Jorma Kaukonen doesn’t turn 85 until next month, but the celebrations have already begun, with the first of a handful of concerts that cover his lengthy career alongside a half dozen notable and rotating guest stars. His hometown show at the Warner Theatre in DC brought his longtime collaborator Jack Casady on bass, along with Jim Lauderdale, Steve Kimock, Cindy Cashdollar, harmonica player Ross Garren, and drummer Justin Guip in various configurations.

Kaukonen is the giant around whom all the music revolved, though he began the show solo. With his white hair and beard, he resembles something of a sage of the guitar by now. And though the world got to know him as the wild-haired young electric guitarist that powered Jefferson Airplane, he sat to exclusively fingerpick his acoustic guitar, as he did when he started the offshoot Hot Tuna with his old high school buddy and Airplane mate Casady more than half a century ago.

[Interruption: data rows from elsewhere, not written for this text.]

(** The apiserver of build [a] may serve while a reconciler of build [b] runs. *)
Definition compatibleBuilds (a b : build) : Prop :=
  exists ra rb, local a = Some ra /\ local b = Some rb /\ rle (minApiserverRelease b) ra /\ rle (minReconcilerRelease a) rb.

(** ** What the status allows *)

Definition statusIs (st : KubernetesReconcilerStatus) (r m : Version_Release) : Prop :=
  exists v, RVersion st = Some v /\ Release_ v = Some r /\ MinimumCompatibleRelease st = Some m.

Definition compat (a : build) (st : KubernetesReconcilerStatus) : Prop :=
  exists ra r m, local a = Some ra /\ statusIs st r m /\ rle m ra /\ rle (minReconcilerRelease a) r.

(** Only apiservers that are compatible with build [b] are allowed. *)
Definition restrictive (st : KubernetesReconcilerStatus) (b : build) : Prop :=
  exists r m rb, statusIs st r m /\ local b = Some rb /\ rle r rb /\ rle (minApiserverRelease b) m.

Lemma statusIs_fun st r m r' m' : statusIs st r m -> statusIs st r' m' -> r' = r /\ m' = m.
Proof. intros (v & H1 & H2 & H3) (v' & H1' & H2' & H3'). split; congruence. Qed.

Lemma waitCheck_compat b st : waitCheck b st = Some true -> compat b st.
Proof.
  unfold waitCheck. destruct (Semver (RVersion st)); [cbn -[Semver local]|done].
  destruct (Semver (Some (Version_ b))); [cbn -[local]|done].
  unfold compat. destruct (local b) as [ra|]; [cbn|done]. destruct (MinimumCompatibleRelease st) as [m|] eqn:Em; [cbn|done].
  destruct (releaseLess ra m) eqn:E1; [done|]. destruct (RVersion st) as [v|] eqn:Ev; [cbn|done].
  destruct (Release_ v) as [r|] eqn:Er; [cbn|done]. intros [= E2]. apply negb_true_iff in E2.
  exists ra, r, m. split_and!; [done| |done..]. by exists v.
Qed.

Lemma compat_done a b : compat a (doneStatus b) <-> compatibleBuilds a b.
Proof.
  split.
  - intros (ra & r & m & Ha & (v & Hv & Hr & Hm) & H1 & H2). cbn in Hv, Hm. simplify_eq. exists ra, r. done.
  - intros (ra & rb & Ha & Hb & H1 & H2). exists ra, rb, (minApiserverRelease b). split_and!; [done| |done..]. by exists (Version_ b).
Qed.

Lemma restrictive_compat st a b : restrictive st b -> compat a st -> compatibleBuilds a b.
Proof.
  intros (r & m & rb & Hst & Hb & Hr & Hm) (ra & r' & m' & Ha & Hst' & H1 & H2).
  destruct (statusIs_fun _ _ _ _ _ Hst Hst') as [-> ->]. exists ra, rb. split_and!; [done..|by etrans|by etrans].
Qed.

Lemma restrictive_done b : buildOk b -> restrictive (doneStatus b) b.
Proof. intros (rb & Hb & _ & _). exists rb, (minApiserverRelease b), rb. split_and!; [|done..]. by exists (Version_ b). Qed.

Lemma compatible_restrictive b st r m : buildOk b -> statusIs st r m -> statusCompatible b st = Some true -> restrictive st b.
Proof.
  intros (rb & Hb & _ & _) Hst. pose proof Hst as (v & Hv & Hr & Hm).
  unfold statusCompatible. rewrite Hv, Hm, Hb. cbn. rewrite Hr. cbn.
  destruct (releaseLess rb r) eqn:E1; [done|]. intros [= E2]. apply negb_true_iff in E2. by exists r, m, rb.
Qed.

Lemma restrict_statusIs b st r m rb st' :
  local b = Some rb -> statusIs st r m -> restrictStatus b st = Some st' -> statusIs st' (rmin r rb) (rmax m (minApiserverRelease b)).
Proof.
  intros Hb (v & Hv & Hr & Hm). unfold restrictStatus. rewrite Hv, Hm. cbn. rewrite Hr, Hb. cbn. intros [= <-].
  unfold rmin, rmax. destruct (releaseLess r rb), (releaseLess m _); [exists v|exists v|exists (Version_ b)..]; done.
Qed.

(** The status that is written by a leader that restricts it. *)
Lemma restrict_compat b st st' r m rb a ra :
  local b = Some rb -> statusIs st r m -> restrictStatus b st = Some st' ->
  buildOk a -> local a = Some ra -> rle (minApiserverRelease b) ra -> rle ra rb -> compat a st -> compat a st'.
Proof.
  intros Hb Hst Hr (ra' & Ha & Hrec & _) Ha' Hmin Hmax (ra2 & r2 & m2 & Ha2 & Hst2 & H1 & H2).
  assert (ra' = ra) as -> by congruence. assert (ra2 = ra) as -> by congruence.
  destruct (statusIs_fun _ _ _ _ _ Hst Hst2) as [-> ->].
  exists ra, (rmin r rb), (rmax m (minApiserverRelease b)). split_and!; [done|by eapply restrict_statusIs| |].
  - by apply rmax_lub.
  - apply rmin_glb. split; [done|by trans ra].
Qed.

Lemma restrict_restrictive b st st' r m :
  buildOk b -> statusIs st r m -> restrictStatus b st = Some st' -> restrictive st' b.
Proof.
  intros (rb & Hb & _ & _) Hst Hr. exists (rmin r rb), (rmax m (minApiserverRelease b)), rb.
  split_and!; [by eapply restrict_statusIs|done| |].
  - by apply (rmin_glb r rb (rmin r rb)).
  - by apply (rmax_lub m (minApiserverRelease b) (rmax m (minApiserverRelease b))).
Qed.

(** ** Published releases *)

Definition nodesOk (s : estate) : Prop := forall k e, content s !! k = Some e -> isNodeKey k = true -> valueOk (kv_value e).

Lemma valueOk_empty : valueOk "".
Proof. exists None. done. Qed.

Lemma faithful_eventsOk h m rs : (forall s, s ∈ h -> nodesOk s) -> faithful h m rs -> eventsOk rs.
Proof.
  intros Hh. revert m. induction rs as [|r rs IH]; intros m; [constructor|]. cbn. intros (_ & He & Hf).
  constructor; [|by eapply IH]. eapply Forall_impl; [done|]. cbn. intros [k v]. cbn. intros [->|(s & Hs & Hk & Hv)]; [apply valueOk_empty|].
  apply fmap_Some in Hv as (e & Hv & ->). by eapply Hh.
Qed.

Lemma faithful_snapshots h m rs sn :
  faithful h m rs -> sn ∈ snapshots m rs -> exists s, s ∈ h /\ storeRevision s = sn.1 /\ sameNodes sn.2 s.
Proof.
  revert m. induction rs as [|r rs IH]; intros m; cbn; [by intros _ ?%not_elem_of_nil|].
  intros (H1 & _ & Hf) [->|Hin]%elem_of_cons; [done|by eapply IH].
Qed.

(** The releases of the controllers at the revision of a published value are within its bounds. *)
Lemma published_bounds b h v rb :
  (forall s, s ∈ h -> nodesOk s) -> local b = Some rb -> published b h v ->
  exists s mn mx, s ∈ h /\ storeRevision s = revision v /\ minRelease v = Some mn /\ maxRelease v = Some mx /\
    forall k e r, isNodeKey k = true -> content s !! k = Some e -> nodeRelease (kv_value e) = Some r -> rle mn r /\ rle r mx.
Proof.
  intros Hh Hb (order & kvs & rev & rs & Ho & Hf & Hv).
  pose proof (faithful_eventsOk _ _ _ Hh Hf) as Hok.
  destruct (watchLoop_spec order Ho b rb Hb _ 0 watchEmpty ∅ ltac:(unfold releasesOf; rewrite omap_empty; apply counts_empty) Hok)
    as (vs & e & Hw & HF & _).
  unfold watchNodes in Hv. rewrite Hw in Hv. destruct (Forall2_elem_r _ _ _ _ HF Hv) as (sn & Hsn & Hrev & mn & mx & Hmn & Hmx & _ & _ & _ & _ & Hall).
  assert (sn ∈ snapshots ∅ (mkResponse None kvs rev :: rs)) as Hin.
  { rewrite <- (take_drop (length vs)). apply elem_of_app. by left. }
  destruct (faithful_snapshots _ _ _ _ Hf Hin) as (s & Hs & Hsr & Hsame).
  exists s, mn, mx. split_and!; [done|congruence|done..|]. intros k e0 r Hk He Hr. apply (Hall k).
  specialize (Hsame k). rewrite Hk, He in Hsame. cbn in Hsame. unfold releasesOf. rewrite lookup_omap.
  destruct (sn.2 !! k) as [x|]; cbn in *; [by rewrite Hsame|]. by rewrite <- Hsame in Hr.
Qed.

(** ** Leadership *)

Lemma live_iff s l : (0 < electionRev (leadElection l))%Z ->
  live s l <-> kv_create <$> content s !! electionKey (leadElection l) = Some (electionRev (leadElection l)).
Proof.
  intros Hp. unfold live, isLeaderCmp, cmp_holds, rev_matches. destruct (content s !! _) as [e|]; cbn.
  - rewrite andb_true_iff, !bool_decide_eq_true. split; [by intros [-> _]|]. intros [= ->]. split; [done|lia].
  - rewrite bool_decide_eq_true. split; [lia|done].
Qed.

Lemma live_back s s' l : later s s' -> elected s (leadElection l) -> live s' l -> live s l.
Proof.
  intros Hl (_ & [Hp Hr] & _). rewrite !live_iff by done.
  intros (e & He & Hc)%fmap_Some. rewrite Hc in Hr |- *. by apply (later_create _ _ Hl).
Qed.

Lemma elected_later s s' l : later s s' -> elected s l -> elected s' l.
Proof.
  intros Hl (Hk & [Hp Hr] & Hall). split_and!; [done..| |].
  { pose proof (later_rev _ _ Hl). lia. }
  intros k e He Hek. destruct (Z.le_gt_cases (kv_create e) (storeRevision s)) as [Hle|Hgt]; [|lia].
  pose proof (later_create _ _ Hl k e He Hle) as (e0 & He0 & Hc)%fmap_Some. rewrite Hc. by apply Hall.
Qed.

Lemma live_unique s l1 l2 :
  elected s (leadElection l1) -> elected s (leadElection l2) -> live s l1 -> live s l2 -> leadElection l1 = leadElection l2.
Proof.
  intros (Hk1 & [Hp1 _] & Hall1) (Hk2 & [Hp2 _] & Hall2). rewrite !live_iff by done.
  intros (e1 & He1 & Hr1)%fmap_Some (e2 & He2 & Hr2)%fmap_Some.
  destruct (Hall1 _ _ He2 Hk2) as [Hle1 Heq1]. destruct (Hall2 _ _ He1 Hk1) as [Hle2 _].
  destruct (leadElection l1), (leadElection l2). cbn in *. f_equal; [symmetry; apply Heq1|]; lia.
Qed.

(** ** What a leader knows *)

(** What the state of a live leader says about the current status. *)
Definition view (b : build) (cur : option KubernetesReconcilerStatus) (p : pc) : Prop :=
  match p with
  | PGet | PReturned _ | PPanicked => True
  | PSetWorking doneBytes bytes st' =>
      Marshal (doneStatus b) = Some doneBytes /\ Marshal st' = Some bytes /\
      exists st, cur = Some st /\ st' = setWorking st /\ restrictive st b
  | PRestrict doneBytes bytes st' =>
      Marshal (doneStatus b) = Some doneBytes /\ Marshal st' = Some bytes /\
      exists st, cur = Some st /\ restrictStatus b st = Some st'
  | PWait doneBytes st => Marshal (doneStatus b) = Some doneBytes /\ cur = Some st /\ restrictive st b
  | PReconcile doneBytes o =>
      Marshal (doneStatus b) = Some doneBytes /\ cur = o /\ forall st, o = Some st -> restrictive st b
  | PSetDone doneBytes => Marshal (doneStatus b) = Some doneBytes /\ forall st, cur = Some st -> restrictive st b
  | PPeriodic => exists st, cur = Some st /\ restrictive st b
  end.

(** A status that is there can be read, and has its releases. *)
Definition statusOk (s : estate) : Prop :=
  forall e, content s !! statusKey = Some e -> exists st r m, Unmarshal (kv_value e) = Some st /\ statusIs st r m.

Definition allowed (s : estate) (a : build) : Prop := exists st, statusAt s = Some st /\ compat a st.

Kaukonen’s vocals aren’t as smooth or supple as they once were—indeed, he’s prone to adding little grunts and un-huhms at the end of a lot of lines in the manner of the old country blues players he so emulates. The clear emphasis, though, is on the finger work, which is nimble as ever, flying through songs that inspired him—particularly those from the bluesman Reverend Gary Davis, three of whose songs he performed, including “Death Don’t Have No Mercy.” “I first started playing this song at 19 or 20,” he said with a smile. “It has a lot more meaning to me today.”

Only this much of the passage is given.